» What you will do:
Your answer should be exactly the lines from the one that contains "DemoSite.top DemoDocument.items 0" through the final line of the entries below, and nothing else.

- - -

(** Witness of X15. *)
Lemma delete_file_removes_only_that_file_witness :
  let file_path := "../../assets/icons/found/fox.svg" in
  let root' := (FileHandler.delete_file Demo.BASE_DIR DemoSite.cwd Demo.root file_path).1 in
  FileHandler.file_exists Demo.BASE_DIR DemoSite.cwd root' file_path = false
  ∧ FileHandler.delete_file Demo.BASE_DIR DemoSite.cwd root' file_path = (root', Ok false)
  ∧ ∃ canon removed,
      FS.stat Demo.root (FileHandler.full_path Demo.BASE_DIR DemoSite.cwd file_path)
      = FS.Found canon (FS.File removed)
      ∧ (∀ q cq content,
           FS.stat Demo.root q = FS.Found cq (FS.File content) → cq ≠ canon →
           FS.stat root' q = FS.Found cq (FS.File content))
      ∧ (∀ q, FS.stat Demo.root q = FS.NoEnt → FS.stat root' q = FS.NoEnt).
Proof.
  intros file_path root'.
  apply (delete_file_removes_only_that_file Demo.BASE_DIR DemoSite.cwd Demo.root root'
           file_path).
  - eexists. reflexivity.
  - run.
Defined.

(** Witness of X16. *)
Lemma delete_removes_the_item_witness :
  let E := Scenario.quiet (DemoStore.at_second 7) in
  let data' := JDict (dict_set "items" (JList (delete 0%nat DemoDocument.items))
                        DemoSite.top) in
  let r := ItemRoutes.delete Demo.BASE_DIR E 1 "fox" DemoSite.site in
  _validate_structure data' = Ok ()
  ∧ live (files r.1) = Some (json_dumps data')
  ∧ r.2 = Ok (ItemRoutes.to_list "Item deleted successfully" "success")
  ∧ change_log r.1
    = [{| Models.user_id := 1;
          Models.action := "delete";
          Models.entity_type := "item";
          Models.entity_id := "fox";
          Models.changes := "Deleted item: Fox" |}].
Proof.
  intros E data' r.
  unshelve epose proof (delete_removes_the_item Demo.BASE_DIR E 1 "fox" DemoSite.site
                          DemoSite.top DemoDocument.items 0 DemoDocument.fox _ _ _ _)
    as [Hvalid Hwritten];
    [run | run | reflexivity | first_at_0 |].
  split; [exact Hvalid|].
  apply (Hwritten eq_refl data'). run.
Defined.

- - -

» The completed task:
                          DemoSite.top DemoDocument.items 0 DemoDocument.fox _ _ _ _)
    as [Hvalid Hwritten];
    [run | run | reflexivity | first_at_0 |].
  split; [exact Hvalid|].
  apply (Hwritten eq_refl data'). run.
Defined.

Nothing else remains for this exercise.